Right now, I'd rather throw cupcakes at a butthole.  Not the mini's but the big, huge Costco muffin size.

Nothing like man flaps flapping around latino style.

Thursday, January 21, 2010

Thankful Thursday - TOSH style



I am super thankful for TOSH Orthopedics.  For reals. 
Not only did I get fixed up nice and right but now, they are going to take care of my Splenda Daddy.  Now, of course, I AM an Intermountain Healthcare snob, but so be it. 

TOSH is one of the most premier orthopedic specialty hospitals around.  Between all the great orthopedic surgeons to each and every physical therapist and their highly trained assistants, a patient there gets service like you wouldn't believe.  I mean pro athletes from all over the world come here for rehab and training.





 Splenda's neck has been bothering him.
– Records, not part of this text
Lemma shifts_spec b : 2 <= b <= 36 →
  ∃ s, shifts.[b] = Some s ∧ (s = 0 ∨ 1 <= s <= 5 ∧ b = 2 ^ s).
Proof.
  intros Hb. assert (forallb (λ b, match shifts.[b] with
    | Some s => (s =? 0) || (1 <=? s) && (s <=? 5) && (b =? 2 ^ s) | None => false end) (seqZ 2 35) = true) as H by by vm_compute.
  rewrite forallb_forall in H. specialize (H b). rewrite <- list_elem_of_In, elem_of_seqZ in H.
  specialize (H ltac:(lia)). destruct (shifts.[b]) as [s|]; [|done]. exists s. split; [done|].
  apply orb_true_iff in H as [H|H]; [left; lia|right]. rewrite !andb_true_iff, Z.eqb_eq in H. lia.
Qed.

Definition sign (neg : bool) : bytes := if neg then [45] else [].

Lemma formatBits_spec dst u b (neg append_ : bool) :
  2 <= b <= 36 → 0 <= u < 2 ^ 64 →
  ∃ t, numeral b (if neg then u64 (- u) else u) t ∧
    formatBits host dst u b neg append_ = Ret (if append_ then (dst ++ sign neg ++ t, []) else ([], sign neg ++ t)).
Proof.
  intros Hb Hu. unfold formatBits. rewrite (proj2 (Z.ltb_ge b 2)) by lia.
  change (zlen digits) with 36. rewrite (proj2 (Z.ltb_ge 36 b)) by lia. cbn [orb].
  rewrite make_eq, go_bind_ret by lia. cbv zeta. rewrite zlen_replicate by lia. change (64 + 1) with 65.
  set (v := if neg then u64 (- u) else u).
  assert (0 <= v < 2 ^ 64) as Hv by (subst v; destruct neg; [by apply wrap_bound|done]).
  set (zeros := replicate _ 0).
  assert (writing b v zeros 65 v) as Hw.
  { exists zeros, []. rewrite app_nil_r. repeat split; [lia..|]. intros t. by rewrite app_nil_r. }
  assert ((if b =? 10 then format10 host zeros 65 v else
      s ← idx shifts b; if 0 <? s then format_shift host zeros 65 v b s else format_div host zeros 65 v b)
    ⇓ λ '(a, i), ∃ k t, a = k ++ t ∧ zlen k = i ∧ 1 <= i ∧ numeral b v t) as Hf.
  { destruct (Z.eqb_spec b 10) as [->|]; [apply format10_spec; [lia|done]|].
    destruct (shifts_spec b Hb) as (s & Es & Hs). rewrite (idx_Some _ _ _ Es), go_bind_ret.
    destruct Hs as [->|[Hs ->]]; [apply format_div_spec; [done|lia|done]|].
    rewrite (proj2 (Z.ltb_lt 0 s)) by lia. apply format_shift_spec; [done|lia|done]. }
  apply wp_ex in Hf as ([a i] & E & k & t & -> & <- & Hk & Ht). rewrite E, go_bind_ret. clear E.
  exists t. split; [done|]. destruct neg.
  - destruct (list_last k) as (k' & x & ->); [lia|]. rewrite zlen_app, zlen_one in *.
    rewrite upd_cursor_back, !go_bind_ret by lia. replace (zlen k' + 1 - 1) with (zlen k') by lia.
    pose proof (zlen_nonneg t). pose proof (zlen_nonneg k'). rewrite slice_from_eq by (rewrite zlen_app, zlen_cons; lia).
    rewrite go_bind_ret. unfold zlen. rewrite Nat2Z.id, drop_app_length. by destruct append_.
  - rewrite go_bind_ret. pose proof (zlen_nonneg t). rewrite slice_from_eq by (rewrite zlen_app; lia).
    rewrite go_bind_ret. unfold zlen. rewrite Nat2Z.id, drop_app_length. by destruct append_.
Qed.
End format.

(** * Parsing reads values *)

(** The number written by [ds] in base [b] behind the digits of [n]. *)
Fixpoint value (b n : Z) (ds : bytes) : option Z :=
  match ds with
  | [] => Some n
  | c :: ds' => match digit c with
                | Some v => if v <? b then value b (n * b + v) ds' else None
                | None => None
                end
  end.

Lemma value_app b n t c : value b n (t ++ [c]) =
  match value b n t with Some m => value b m [c] | None => None end.
Proof. revert n. induction t as [|d t IH]; intros n; simpl; [done|]. destruct (digit d); [|done]. case_match; [apply IH|done]. Qed.

Lemma digit_nonneg c v : digit c = Some v → 0 <= v.
Proof.
  unfold digit. change (ch "0") with 48. change (ch "9") with 57. change (ch "a") with 97.
  change (ch "z") with 122. change (ch "A") with 65. change (ch "Z") with 90. bool_cases; intros [= <-]; lia.
Qed.

Lemma value_ge b n ds V : 1 <= b → 0 <= n → value b n ds = Some V → n <= V.
Proof.
  intros Hb. revert n. induction ds as [|c ds IH]; intros n Hn; simpl; [intros [= ->]; lia|].
  destruct (digit c) as [v|] eqn:E; [|done]. apply digit_nonneg in E.
  destruct (v <? b); [|done]. intros H. apply IH in H; nia.
Qed.

Lemma numeral_value b u t : 2 <= b <= 36 → numeral b u t → value b 0 t = Some u ∧ t ≠ [].
Proof.
  intros Hb. induction 1 as [u Hu|u t Hu _ [IH _]].
  - split; [|done]. simpl. rewrite digit_dchar by lia. by rewrite (proj2 (Z.ltb_lt u b)) by lia.
  - split; [|by destruct t]. rewrite value_app, IH. simpl. pose proof (Z.mod_pos_bound u b).
    rewrite digit_dchar by lia. rewrite (proj2 (Z.ltb_lt _ _)) by lia. f_equal. lia_div.
Qed.

(** What the loop does: the first thing wrong from the left decides. *)
Fixpoint scan (b max n : Z) (ds : bytes) : Z * option error :=
  match ds with
  | [] => (n, None)
  | c :: ds' =>
    match digit c with
    | Some v => if b <=? v then (0, Some ErrSyntax) else
                if max <? n * b + v then (maxUint64, Some ErrRange) else scan b max (n * b + v) ds'
    | None => (0, Some ErrSyntax)
    end
  end.

Lemma scan_cases b max n ds :
  1 <= b → 0 <= n <= max →
  (∃ V, value b n ds = Some V ∧ V <= max ∧ scan b max n ds = (V, None)) ∨
  (∃ p q V, ds = p ++ q ∧ value b n p = Some V ∧ max < V ∧ scan b max n ds = (maxUint64, Some ErrRange)) ∨
  (∃ p c q V, ds = p ++ c :: q ∧ value b n p = Some V ∧ V <= max ∧ value b V [c] = None ∧
     scan b max n ds = (0, Some ErrSyntax)).
Proof.
  intros Hb. revert n. induction ds as [|c ds IH]; intros n Hn; [left; exists n; simpl; split; [done|split; [lia|done]]|].
  simpl scan. destruct (digit c) as [v|] eqn:E.
  2:{ right; right. exists [], c, ds, n. simpl. rewrite E. repeat split. lia. }
  pose proof (digit_nonneg _ _ E). destruct (Z.leb_spec b v).
  { right; right. exists [], c, ds, n. simpl. rewrite E, (proj2 (Z.ltb_ge v b)) by lia. repeat split. lia. }
  assert (∀ p, value b n (c :: p) = value b (n * b + v) p) as Hv.
  { intros p. simpl. by rewrite E, (proj2 (Z.ltb_lt v b)) by lia. }
  destruct (Z.ltb_spec max (n * b + v)).
  { right; left. exists [c], ds, (n * b + v). rewrite Hv. repeat split. lia. }
  destruct (IH (n * b + v) ltac:(nia)) as [(V & ? & ? & ?)|[(p & q & V & -> & ? & ? & ?)|(p & d & q & V & -> & ? & ? & ? & ?)]].
  - left. exists V. by rewrite Hv.
  - right; left. exists (c :: p), q, V. by rewrite Hv.
  - right; right. exists (c :: p), d, q, V. by rewrite Hv.
Qed.

Lemma scan_value b max n ds V :
  1 <= b → 0 <= n <= max → value b n ds = Some V →
  scan b max n ds = if V <=? max then (V, None) else (maxUint64, Some ErrRange).
Proof.
  intros Hb. revert n. induction ds as [|c ds IH]; intros n Hn; simpl.
  { intros [= ->]. by rewrite (proj2 (Z.leb_le V max)) by lia. }
  destruct (digit c) as [v|] eqn:E; [|done]. pose proof (digit_nonneg _ _ E).
  destruct (Z.ltb_spec v b); [|done]. rewrite (proj2 (Z.leb_gt b v)) by lia. intros HV.
  destruct (Z.ltb_spec max (n * b + v)); [|apply IH; [nia|done]].
  apply value_ge in HV; [|lia|nia]. by rewrite (proj2 (Z.leb_gt V max)) by lia.
Qed.

Lemma parse_digits_eq s b max i :
  2 <= b <= 36 → 0 <= max <= maxUint64 → 0 <= i <= zlen s →
  parse_digits s b (maxUint64 / b + 1) max i = Ret (scan b max 0 (drop (Z.to_nat i) s)).
Proof.
  intros Hb Hmax Hi. unfold parse_digits.
  match goal with |- ?m = Ret ?r => assert (m ⇓ λ r', r' = r) as H; [|by apply wp_ex in H as (? & -> & ->)] end.
  apply wp_loop with
    (I := λ '(j, n), 0 <= j <= zlen s ∧ 0 <= n <= max ∧ scan b max n (drop (Z.to_nat j) s) = scan b max 0 (drop (Z.to_nat i) s))
    (meas := λ '(j, _), zlen s - j); [|split; [lia|split; [lia|done]]|unfold zlen in *; lia].
  intros [j n] (Hj & Hn & <-). destruct (Z.ltb_spec j (zlen s)).
  - apply wp_bind, wp_idx; [lia|]. intros d Hd. assert (drop (Z.to_nat j) s = d :: drop (Z.to_nat (j + 1)) s) as ->.
    { unfold nthZ in Hd. rewrite decide_True in Hd by lia. rewrite (drop_S _ _ _ Hd). do 2 f_equal. lia. }
    simpl scan. destruct (digit d) as [v|] eqn:E; [|done]. pose proof (digit_nonneg _ _ E).
    rewrite (wrap_small 8) by lia. destruct (Z.leb_spec b v); [done|].
    unfold maxUint64 in *. pose proof (Z.mul_div_le (2 ^ 64 - 1) b). pose proof (Z.mul_succ_div_gt (2 ^ 64 - 1) b).
    destruct (Z.leb_spec ((2 ^ 64 - 1) / b + 1) n).
    { assert (2 ^ 64 - 1 < n * b) by nia. by rewrite (proj2 (Z.ltb_lt _ _)) by lia. }
    assert (n * b <= 2 ^ 64 - 1) by nia.
    rewrite (wrap_small 64 b), (wrap_small 64 (n * b)) by nia.
    destruct (decide (n * b + v < 2 ^ 64)).
    + rewrite wrap_small by nia. rewrite (proj2 (Z.ltb_ge (n * b + v) (n * b))) by lia. cbn [orb].
      destruct (Z.ltb_spec max (n * b + v)); [done|]. simpl. split; [|lia]. split; [lia|]. split; [nia|done].
    + assert (u64 (n * b + v) = n * b + v - 2 ^ 64) as -> by (unfold wrap; lia_div).
      rewrite (proj2 (Z.ltb_lt (n * b + v - 2 ^ 64) (n * b))) by lia. cbn [orb].
      by rewrite (proj2 (Z.ltb_lt max (n * b + v))) by lia.
  - simpl. rewrite drop_ge by (unfold zlen in *; lia). done.
Qed.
After a diagnosis of 3 bulging discs (MRI), he had an injection at the pain clinic, but still having trouble.  So what to do?

I email my friend JS at Dr J's office. 
The abbreviated convo:
Me:  Does Dr J see necks and if not, can you recommend a good neck guy?
JS:  Yes, he does necks, depending on what is going on.
Me:  He had an MRI at the Mothership - should be accessible via EMR. (electronic medical record)
JS:  I'll have Dr J take a look and let you know.  PS - how's the running?

Not less than an hour later.......

JS:  So, DR J looked at the scan and impression and can help Splenda Daddy.  Call me and we'll get an appointment.
I forward the email to Splenda.  He calls JS, gets an appointment in less than a week.  FOR REALS!

Seriously, best patient care evah!  Talk about being on the ball, ready to help and busting tail to get you in and on the road to recovery. 

And let's not forget what they have done for me.  No words.

So a BIG thank you shout out to my friends at TOSH
JS; SF; Dr. J; and J my PT dude.
You guys friggin rock!

And to anyone reading, if you need a good orthopod or PT, email me and I'll give you the deets.

Wednesday, January 20, 2010

Wednesday Wrandom Wrambling's


I really don't do well in January.  Or February.  Or March.  Okay, I don't do well unless it's like July through the end of August.  And while many of you frowned on my tanning bed,  it makes me happy.  Just a few minutes of bright lights, warmth and solitude.  I am lucky in that I inherited my Dad's skin.  Fair looking, but I can brown up like nobody's business.  Go ahead and judge. 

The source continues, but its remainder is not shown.